# What this task involves:
Would you give the number of lines below in which the string "Inductive" appears? Nothing else is needed.
(Beginning of Record set)
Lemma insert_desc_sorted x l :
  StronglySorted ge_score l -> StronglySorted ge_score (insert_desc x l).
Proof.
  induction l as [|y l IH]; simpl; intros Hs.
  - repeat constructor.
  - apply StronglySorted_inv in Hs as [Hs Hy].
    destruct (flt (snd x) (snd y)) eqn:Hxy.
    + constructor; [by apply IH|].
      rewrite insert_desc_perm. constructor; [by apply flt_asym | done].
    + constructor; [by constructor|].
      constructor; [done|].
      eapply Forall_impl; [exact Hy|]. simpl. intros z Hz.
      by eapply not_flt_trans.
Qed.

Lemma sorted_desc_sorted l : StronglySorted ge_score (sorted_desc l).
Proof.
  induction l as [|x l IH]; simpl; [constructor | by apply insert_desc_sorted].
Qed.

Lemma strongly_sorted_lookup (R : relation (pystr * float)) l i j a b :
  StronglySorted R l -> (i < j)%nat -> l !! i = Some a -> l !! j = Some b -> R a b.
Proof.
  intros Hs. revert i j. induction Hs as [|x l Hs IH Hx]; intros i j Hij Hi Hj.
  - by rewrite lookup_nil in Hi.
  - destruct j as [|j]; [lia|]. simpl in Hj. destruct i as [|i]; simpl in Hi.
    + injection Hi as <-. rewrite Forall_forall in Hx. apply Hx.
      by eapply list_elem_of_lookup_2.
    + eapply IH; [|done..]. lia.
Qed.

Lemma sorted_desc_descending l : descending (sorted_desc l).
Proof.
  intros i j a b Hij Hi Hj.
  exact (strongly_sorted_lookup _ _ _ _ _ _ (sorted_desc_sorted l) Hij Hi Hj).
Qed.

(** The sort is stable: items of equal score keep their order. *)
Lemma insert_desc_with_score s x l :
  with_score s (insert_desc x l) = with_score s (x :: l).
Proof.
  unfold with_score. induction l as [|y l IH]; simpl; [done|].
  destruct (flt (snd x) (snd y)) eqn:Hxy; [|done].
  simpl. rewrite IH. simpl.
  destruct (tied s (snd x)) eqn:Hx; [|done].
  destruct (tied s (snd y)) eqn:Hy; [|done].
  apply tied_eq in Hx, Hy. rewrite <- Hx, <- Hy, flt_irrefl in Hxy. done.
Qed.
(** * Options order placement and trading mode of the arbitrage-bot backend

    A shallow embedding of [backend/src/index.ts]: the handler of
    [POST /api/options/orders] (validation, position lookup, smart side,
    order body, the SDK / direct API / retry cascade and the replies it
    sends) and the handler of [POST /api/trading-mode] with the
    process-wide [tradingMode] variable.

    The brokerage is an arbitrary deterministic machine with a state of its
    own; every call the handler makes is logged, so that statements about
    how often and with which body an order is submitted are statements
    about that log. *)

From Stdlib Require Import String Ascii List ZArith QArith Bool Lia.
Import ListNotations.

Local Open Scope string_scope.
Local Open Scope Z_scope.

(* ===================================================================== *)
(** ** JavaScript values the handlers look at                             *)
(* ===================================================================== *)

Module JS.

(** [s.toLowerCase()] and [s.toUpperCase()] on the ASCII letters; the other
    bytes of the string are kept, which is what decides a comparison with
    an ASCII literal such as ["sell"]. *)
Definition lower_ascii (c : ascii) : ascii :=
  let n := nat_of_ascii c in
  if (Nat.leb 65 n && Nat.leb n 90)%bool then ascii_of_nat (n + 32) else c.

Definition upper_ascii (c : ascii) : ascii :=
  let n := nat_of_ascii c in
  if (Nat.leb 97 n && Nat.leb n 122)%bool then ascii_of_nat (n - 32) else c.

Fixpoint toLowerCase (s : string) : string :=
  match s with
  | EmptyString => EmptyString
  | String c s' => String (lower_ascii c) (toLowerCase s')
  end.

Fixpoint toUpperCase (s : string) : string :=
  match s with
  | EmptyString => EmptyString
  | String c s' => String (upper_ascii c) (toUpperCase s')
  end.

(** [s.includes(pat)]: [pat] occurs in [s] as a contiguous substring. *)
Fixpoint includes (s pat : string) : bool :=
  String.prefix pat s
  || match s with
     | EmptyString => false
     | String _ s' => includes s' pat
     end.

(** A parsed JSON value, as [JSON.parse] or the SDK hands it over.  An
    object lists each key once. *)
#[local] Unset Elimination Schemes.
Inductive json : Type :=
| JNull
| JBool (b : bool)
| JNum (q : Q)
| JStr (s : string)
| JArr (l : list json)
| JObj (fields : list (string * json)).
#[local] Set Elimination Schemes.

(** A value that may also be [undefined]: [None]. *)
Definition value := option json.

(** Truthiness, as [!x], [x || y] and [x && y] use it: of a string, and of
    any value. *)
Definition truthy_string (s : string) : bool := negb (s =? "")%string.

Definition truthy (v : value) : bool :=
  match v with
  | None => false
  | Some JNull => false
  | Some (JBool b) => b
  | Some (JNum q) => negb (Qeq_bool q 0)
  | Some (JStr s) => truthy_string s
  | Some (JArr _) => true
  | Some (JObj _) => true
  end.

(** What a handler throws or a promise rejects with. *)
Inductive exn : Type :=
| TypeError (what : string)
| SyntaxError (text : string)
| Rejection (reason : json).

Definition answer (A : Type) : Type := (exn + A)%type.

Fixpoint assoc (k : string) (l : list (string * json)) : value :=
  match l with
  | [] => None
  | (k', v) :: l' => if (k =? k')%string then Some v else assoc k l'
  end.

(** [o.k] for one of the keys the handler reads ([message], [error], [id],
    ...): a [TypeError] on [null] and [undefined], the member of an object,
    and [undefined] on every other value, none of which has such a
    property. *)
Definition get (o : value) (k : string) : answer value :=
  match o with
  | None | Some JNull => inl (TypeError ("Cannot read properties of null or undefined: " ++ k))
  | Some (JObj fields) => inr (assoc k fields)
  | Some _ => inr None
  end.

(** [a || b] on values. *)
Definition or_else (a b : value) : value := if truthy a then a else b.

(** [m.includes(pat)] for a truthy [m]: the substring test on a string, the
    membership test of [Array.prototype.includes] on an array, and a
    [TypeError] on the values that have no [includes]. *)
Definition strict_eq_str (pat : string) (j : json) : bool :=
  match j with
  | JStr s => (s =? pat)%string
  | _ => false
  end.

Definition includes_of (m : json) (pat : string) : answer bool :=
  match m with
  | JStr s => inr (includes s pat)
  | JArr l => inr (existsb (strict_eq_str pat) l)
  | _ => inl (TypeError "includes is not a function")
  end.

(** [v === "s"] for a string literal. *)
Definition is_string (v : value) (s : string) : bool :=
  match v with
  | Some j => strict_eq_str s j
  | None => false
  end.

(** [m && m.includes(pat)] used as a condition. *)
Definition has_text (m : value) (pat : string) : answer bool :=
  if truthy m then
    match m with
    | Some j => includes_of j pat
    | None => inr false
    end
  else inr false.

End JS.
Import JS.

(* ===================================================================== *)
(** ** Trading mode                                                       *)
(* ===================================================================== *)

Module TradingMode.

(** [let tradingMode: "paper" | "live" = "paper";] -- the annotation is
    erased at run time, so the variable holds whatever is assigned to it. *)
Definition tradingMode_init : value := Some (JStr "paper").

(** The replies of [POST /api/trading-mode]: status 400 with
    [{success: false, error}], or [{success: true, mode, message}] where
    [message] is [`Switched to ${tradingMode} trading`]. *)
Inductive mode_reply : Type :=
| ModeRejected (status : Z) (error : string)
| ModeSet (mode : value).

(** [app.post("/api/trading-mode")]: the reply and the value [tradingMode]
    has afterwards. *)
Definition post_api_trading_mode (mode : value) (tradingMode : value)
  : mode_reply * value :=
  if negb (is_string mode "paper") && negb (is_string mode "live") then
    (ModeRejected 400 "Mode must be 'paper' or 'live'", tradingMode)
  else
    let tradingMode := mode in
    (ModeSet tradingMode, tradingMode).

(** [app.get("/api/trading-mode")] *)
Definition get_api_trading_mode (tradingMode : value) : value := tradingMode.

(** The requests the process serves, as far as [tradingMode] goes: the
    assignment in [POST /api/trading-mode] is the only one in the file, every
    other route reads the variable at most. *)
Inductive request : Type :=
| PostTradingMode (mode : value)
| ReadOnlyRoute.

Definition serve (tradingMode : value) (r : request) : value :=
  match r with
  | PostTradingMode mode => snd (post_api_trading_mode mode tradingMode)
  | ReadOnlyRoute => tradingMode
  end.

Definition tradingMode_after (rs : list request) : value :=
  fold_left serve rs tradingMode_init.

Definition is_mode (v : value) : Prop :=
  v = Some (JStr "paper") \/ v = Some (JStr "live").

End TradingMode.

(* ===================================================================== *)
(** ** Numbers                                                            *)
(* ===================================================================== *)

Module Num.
(End of Record set)
# Exercise solution:
4